Purpose : Assess outcomes of laser peripheral iridotomy (LPI) procedures by estimating the pressure difference between the anterior and posterior chambers of the iris for different hole sizes/locations.

Methods : A three-dimensional finite element model of the iris similar to our previous two-dimensional axisymmetric model (IOVS, 59: 4134-4142) was created using geometry obtained from anterior segment optical coherence tomography images. A dilator region of 0.2 mm was manually identified in which the dilator stress was applied to simulate pupillary dilation. Holes with diameters of 200 μm and 400 μm were made near the pupillary margin, at the mid-periphery, and at the periphery of the iris to simulate LPI. The pressure difference developed across each hole before/after pupil dilation was computed using computational fluid dynamics methods, first by considering the iris as a compressible material and then as a nearly incompressible material.

Results : The pressure difference developed across a 200-μm hole when the hole was placed near the pupil, at the iris mid-periphery, and near the iris periphery was 0.85 Pa, 0.80 Pa, and 0.92 Pa, respectively.
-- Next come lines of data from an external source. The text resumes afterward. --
(* ===== verification/Fuzz.v ===== *)
(** The fuzz harnesses of src/fuzz/fuzz_targets: what each target runs on the
    fuzzer's bytes. A target crashes when the code under test panics; the results
    themselves are discarded. *)

From S2P Require Import Prelude Wire Pad RelayEnvelope Crypto Handshake Payload Ratchet Skipped.
From S2P Require Import Blob Engine Toy EngineInv EngineWf EnginePanic Bundle TrustedMeta Handle.
From S2P Require Import Ffi.

(** [let _ = r;] *)
Definition discard {E A} (r : outcome E A) : outcome Empty_set () :=
  match r with Panic => Panic | _ => Ok tt end.

Lemma discard_Ok {E A} (r : outcome E A) : no_panic r → discard r = Ok tt.
Proof. by destruct r. Qed.

(** header_parse.rs, outer_record_decode.rs, relay_outer_decode.rs *)
Definition header_parse (data : bytes) : outcome Empty_set () :=
  discard (Header.parse_checked data).
Definition outer_record_decode (data : bytes) : outcome Empty_set () :=
  discard (OuterRecord.decode data).
Definition relay_outer_decode (data : bytes) : outcome Empty_set () :=
  discard (RelayOuterEnvelope.decode_padded_wire data).

(** [u64::from_le_bytes] *)
Definition from_le (b : bytes) : N := from_be (reverse b).

(** strip_outer_pad.rs *)
Definition strip_outer_pad_target (data : bytes) : outcome Empty_set () :=
  if len data <? 8 then Ok tt
  else
    prefix ← slice data 0 8;
    let logical := from_le prefix in
    rest ← slice_from data 8;
    discard (strip_outer_pad rest logical).

(** handle_inbound_outer.rs *)
Section handle_target.
Context `{Crypto} `{Rng} `{!Platform} `{Build}.

Definition ratchet_pub (sk : bytes) : bytes := fit 32 (x25519_public sk).

Definition fuzz_okm : bytes := (λ i, byte_of_N (N.of_nat i * 3)) <$> seq 0 64.
Definition fuzz_sid : bytes := replicate 16 x91.
Definition fuzz_alice_sk : bytes := (λ i, byte_of_N (N.of_nat i)) <$> seq 0 32.
Definition fuzz_bob_sk : bytes := (λ i, byte_of_N (N.of_nat i + 40)) <$> seq 0 32.

(** The responder every run starts from. *)
Definition fuzz_session : outcome Empty_set SessionHandle.t :=
  session ← SessionHandle.bootstrap_responder fuzz_okm fuzz_sid 0 fuzz_bob_sk
              (Some (ratchet_pub fuzz_alice_sk)) (DeviceStateAnchorV1.new_v0 4);
  Ok (SessionHandle.recompute_anchor_commitment session).

Definition handle_inbound_outer_target (data : bytes) : outcome Empty_set () :=
  session ← fuzz_session;
  match OuterRecord.decode data with
  | Panic => Panic
  | Err _ => Ok tt
  | Ok record =>
      let seed := zeros 32 in
      let n := N.min (len data) 32 in
      head ← slice data 0 n;
      let seed := put seed 0 head in
      let rng := from_seed seed in
      let ticks := match data with b :: _ => Byte.to_N b | [] => 0 end in
      discard (SessionHandle.handle_inbound_outer record ticks (session, rng)).1
  end.

End handle_target.

Lemma parse_checked_no_panic b : no_panic (Header.parse_checked b).
Proof.
  unfold Header.parse_checked. destruct (N.ltb_spec (len b) Header.LEN); [done|]. oc.
  unfold Header.LEN in *. rewrite slice_ok by lia. oc.
  pose proof (validate_v0_no_panic (Header.decode (sub b 0 63))).
  by destruct (Header.validate_v0 _).
Qed.

Lemma strip_target_ok data : strip_outer_pad_target data = Ok tt.
Proof.
  unfold strip_outer_pad_target, slice_from. destruct (N.ltb_spec (len data) 8); [done|].
  rewrite !slice_ok by lia. oc. apply discard_Ok, strip_no_panic.
Qed.

Section handle_target.
Context `{Crypto} `{Rng} `{!Platform} `{Build}.

(** A fresh session stores no skipped key. *)
Lemma fuzz_session_ok :
  ∃ s, fuzz_session = Ok {| SessionHandle.session := s |} ∧
    cache_len (Session.skipped s) = 0.
Proof.
  unfold fuzz_session, SessionHandle.bootstrap_responder, Session.bootstrap_responder.
  rewrite chain_bootstrap_ok. oc. eexists. by split.
Qed.

(** No record makes it panic, in no build. *)
Lemma fresh_handle_no_panic rec now s g :
  OuterRecord.wf rec → cache_len (Session.skipped s) = 0 →
  no_panic (SessionHandle.handle_inbound_outer rec now
    ({| SessionHandle.session := s |}, g)).1.
Proof.
  intros Hrec Hs.
  unfold SessionHandle.handle_inbound_outer, SessionHandle.on_inner, st_zoom.
  assert (no_panic (Session.handle_inbound_outer rec now (s, g)).1) as Hn.
  { apply no_panic_ne. intros (_&_&_&_&_&?&?)%handle_inbound_panics.
    destruct Hrec as (_&_&_&_&_&Hc&_). unfold fits, USIZE_MAX, U64_MAX in *.
    simpl in *. lia. }
  cbn [fst snd SessionHandle.session] in *.
  destruct (Session.handle_inbound_outer rec now (s, g)) as [r st']. exact Hn.
Qed.

Lemma handle_target_ok data : handle_inbound_outer_target data = Ok tt.
Proof.
  unfold handle_inbound_outer_target.
  destruct fuzz_session_ok as (s&->&Hs). oc.
  pose proof (outer_decode_no_panic data) as Hd.
  destruct (OuterRecord.decode data) as [rec|e|] eqn:Hrec; [|done..].
  rewrite slice_ok by lia. oc. apply discard_Ok, fresh_handle_no_panic; [|done].
  by apply OuterRecord_decode_Ok in Hrec as [? _].
Qed.

End handle_target.

(** * Properties *)

(** C21: no fuzz target ever crashes: whatever bytes the fuzzer chooses, under any
    cryptography, generator and build, the header parser, the two record decoders,
    the padding stripper and the ingress gate of a fresh session return. The one
    panic of the engine needs a session that already stores a skipped key, and the
    harness makes a new session for every input. *)
Theorem fuzz_targets_never_crash `{Crypto} `{Rng} `{!Platform} `{Build} data :
  header_parse data = Ok tt ∧ outer_record_decode data = Ok tt ∧
  relay_outer_decode data = Ok tt ∧ strip_outer_pad_target data = Ok tt ∧
  handle_inbound_outer_target data = Ok tt.
Proof.
  split_and!.
  - apply discard_Ok, parse_checked_no_panic.
  - apply discard_Ok, outer_decode_no_panic.
  - apply discard_Ok, relay_decode_no_panic.
  - apply strip_target_ok.
  - apply handle_target_ok.
Qed.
Following pupil dilation, the pressure difference increased in all cases (Table 1). For the compressible model, the pressure increased by 4.70%, 63.75%, and 52.17% near the pupil, at the iris mid-periphery, and near the iris periphery, respectively. For the nearly incompressible model, the pressure increased by 7.06%, 51.25%, and 55.43% near the pupil, at the iris mid-periphery, and near the iris periphery, respectively. The difference in pressure developed when using a 400-μm diameter hole was extremely small, both before and following dilation (Table 2).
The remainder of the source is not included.